WHAT THIS TASK INVOLVES:
Could you set down exactly the lines of the data below, starting at the one that holds "(** C37: [BitmapBuilder]" and ending at the one that holds "- intros i v", both included, and only those?

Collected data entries
• • • • •
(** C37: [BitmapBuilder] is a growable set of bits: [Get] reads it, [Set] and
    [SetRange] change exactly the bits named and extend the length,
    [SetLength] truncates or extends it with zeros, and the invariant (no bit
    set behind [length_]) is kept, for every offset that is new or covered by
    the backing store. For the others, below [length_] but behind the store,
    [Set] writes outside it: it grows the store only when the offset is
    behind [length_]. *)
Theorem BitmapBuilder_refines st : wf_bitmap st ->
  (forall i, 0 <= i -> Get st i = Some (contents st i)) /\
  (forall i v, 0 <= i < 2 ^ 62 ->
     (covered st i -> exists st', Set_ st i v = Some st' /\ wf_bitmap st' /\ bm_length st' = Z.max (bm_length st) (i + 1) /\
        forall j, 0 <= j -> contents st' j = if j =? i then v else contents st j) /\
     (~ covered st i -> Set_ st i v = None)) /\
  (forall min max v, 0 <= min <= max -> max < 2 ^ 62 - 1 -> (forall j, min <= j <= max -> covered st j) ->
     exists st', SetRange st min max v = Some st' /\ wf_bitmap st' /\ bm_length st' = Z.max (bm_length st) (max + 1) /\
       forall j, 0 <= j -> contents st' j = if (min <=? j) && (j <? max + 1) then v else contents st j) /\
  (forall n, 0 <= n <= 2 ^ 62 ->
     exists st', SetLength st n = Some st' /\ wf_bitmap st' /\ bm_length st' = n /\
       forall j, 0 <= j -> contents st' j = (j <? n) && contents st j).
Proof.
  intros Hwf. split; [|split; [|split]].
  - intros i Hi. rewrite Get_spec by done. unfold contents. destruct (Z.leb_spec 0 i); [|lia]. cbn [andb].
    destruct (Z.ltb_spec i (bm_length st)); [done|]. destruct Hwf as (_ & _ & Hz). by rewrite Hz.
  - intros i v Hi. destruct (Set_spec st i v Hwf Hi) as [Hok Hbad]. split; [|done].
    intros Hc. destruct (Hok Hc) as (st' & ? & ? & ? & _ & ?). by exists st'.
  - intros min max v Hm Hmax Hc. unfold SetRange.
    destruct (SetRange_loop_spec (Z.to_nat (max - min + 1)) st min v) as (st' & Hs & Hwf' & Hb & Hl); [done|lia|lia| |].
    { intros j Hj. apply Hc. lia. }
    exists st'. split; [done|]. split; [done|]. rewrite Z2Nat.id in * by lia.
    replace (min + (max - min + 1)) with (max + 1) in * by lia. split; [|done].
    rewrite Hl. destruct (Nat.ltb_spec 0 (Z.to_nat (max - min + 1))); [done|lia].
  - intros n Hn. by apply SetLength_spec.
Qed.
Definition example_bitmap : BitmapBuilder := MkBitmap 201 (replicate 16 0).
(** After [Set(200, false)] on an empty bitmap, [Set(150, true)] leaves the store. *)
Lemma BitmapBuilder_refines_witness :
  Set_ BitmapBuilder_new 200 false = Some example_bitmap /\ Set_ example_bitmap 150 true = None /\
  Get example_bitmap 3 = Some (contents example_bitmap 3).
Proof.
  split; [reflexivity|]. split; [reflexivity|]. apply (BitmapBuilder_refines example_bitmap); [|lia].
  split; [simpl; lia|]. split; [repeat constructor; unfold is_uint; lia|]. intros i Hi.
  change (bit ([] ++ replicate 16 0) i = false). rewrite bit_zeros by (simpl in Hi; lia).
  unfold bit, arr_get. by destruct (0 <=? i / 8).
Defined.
• • • • •
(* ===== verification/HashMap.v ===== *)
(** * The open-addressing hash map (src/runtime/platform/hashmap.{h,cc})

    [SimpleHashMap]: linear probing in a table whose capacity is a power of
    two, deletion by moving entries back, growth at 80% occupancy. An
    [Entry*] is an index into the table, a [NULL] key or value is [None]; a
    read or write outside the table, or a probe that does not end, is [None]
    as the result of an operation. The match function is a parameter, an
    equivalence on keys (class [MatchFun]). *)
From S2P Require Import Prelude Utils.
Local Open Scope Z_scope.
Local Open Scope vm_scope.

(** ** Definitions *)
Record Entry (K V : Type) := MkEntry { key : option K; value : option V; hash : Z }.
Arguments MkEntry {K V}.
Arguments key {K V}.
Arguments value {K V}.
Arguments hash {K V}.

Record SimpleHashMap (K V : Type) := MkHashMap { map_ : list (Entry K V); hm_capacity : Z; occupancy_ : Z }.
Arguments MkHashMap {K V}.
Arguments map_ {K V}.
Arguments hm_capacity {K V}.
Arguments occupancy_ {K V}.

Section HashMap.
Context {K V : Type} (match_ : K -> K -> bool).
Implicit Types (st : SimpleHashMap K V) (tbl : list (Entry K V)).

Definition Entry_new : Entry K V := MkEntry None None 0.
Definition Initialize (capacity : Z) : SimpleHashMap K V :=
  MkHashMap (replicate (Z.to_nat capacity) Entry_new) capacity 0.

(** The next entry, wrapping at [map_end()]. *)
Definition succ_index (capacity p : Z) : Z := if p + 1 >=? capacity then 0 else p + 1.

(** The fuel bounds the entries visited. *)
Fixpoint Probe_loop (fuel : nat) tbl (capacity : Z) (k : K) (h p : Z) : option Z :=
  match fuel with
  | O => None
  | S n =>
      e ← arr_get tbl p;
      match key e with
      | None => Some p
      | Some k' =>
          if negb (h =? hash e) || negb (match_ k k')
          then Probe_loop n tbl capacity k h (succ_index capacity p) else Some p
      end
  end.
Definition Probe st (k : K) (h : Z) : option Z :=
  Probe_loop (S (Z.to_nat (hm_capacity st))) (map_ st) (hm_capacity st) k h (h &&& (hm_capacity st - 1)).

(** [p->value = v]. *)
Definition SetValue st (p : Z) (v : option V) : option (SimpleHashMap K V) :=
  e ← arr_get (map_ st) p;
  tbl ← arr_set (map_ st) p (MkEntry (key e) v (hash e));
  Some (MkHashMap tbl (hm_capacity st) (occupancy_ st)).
• • • • •
RESULT OF THIS TASK:
(** C37: [BitmapBuilder] is a growable set of bits: [Get] reads it, [Set] and
    [SetRange] change exactly the bits named and extend the length,
    [SetLength] truncates or extends it with zeros, and the invariant (no bit
    set behind [length_]) is kept, for every offset that is new or covered by
    the backing store. For the others, below [length_] but behind the store,
    [Set] writes outside it: it grows the store only when the offset is
    behind [length_]. *)
Theorem BitmapBuilder_refines st : wf_bitmap st ->
  (forall i, 0 <= i -> Get st i = Some (contents st i)) /\
  (forall i v, 0 <= i < 2 ^ 62 ->
     (covered st i -> exists st', Set_ st i v = Some st' /\ wf_bitmap st' /\ bm_length st' = Z.max (bm_length st) (i + 1) /\
        forall j, 0 <= j -> contents st' j = if j =? i then v else contents st j) /\
     (~ covered st i -> Set_ st i v = None)) /\
  (forall min max v, 0 <= min <= max -> max < 2 ^ 62 - 1 -> (forall j, min <= j <= max -> covered st j) ->
     exists st', SetRange st min max v = Some st' /\ wf_bitmap st' /\ bm_length st' = Z.max (bm_length st) (max + 1) /\
       forall j, 0 <= j -> contents st' j = if (min <=? j) && (j <? max + 1) then v else contents st j) /\
  (forall n, 0 <= n <= 2 ^ 62 ->
     exists st', SetLength st n = Some st' /\ wf_bitmap st' /\ bm_length st' = n /\
       forall j, 0 <= j -> contents st' j = (j <? n) && contents st j).
Proof.
  intros Hwf. split; [|split; [|split]].
  - intros i Hi. rewrite Get_spec by done. unfold contents. destruct (Z.leb_spec 0 i); [|lia]. cbn [andb].
    destruct (Z.ltb_spec i (bm_length st)); [done|]. destruct Hwf as (_ & _ & Hz). by rewrite Hz.
  - intros i v Hi. destruct (Set_spec st i v Hwf Hi) as [Hok Hbad]. split; [|done].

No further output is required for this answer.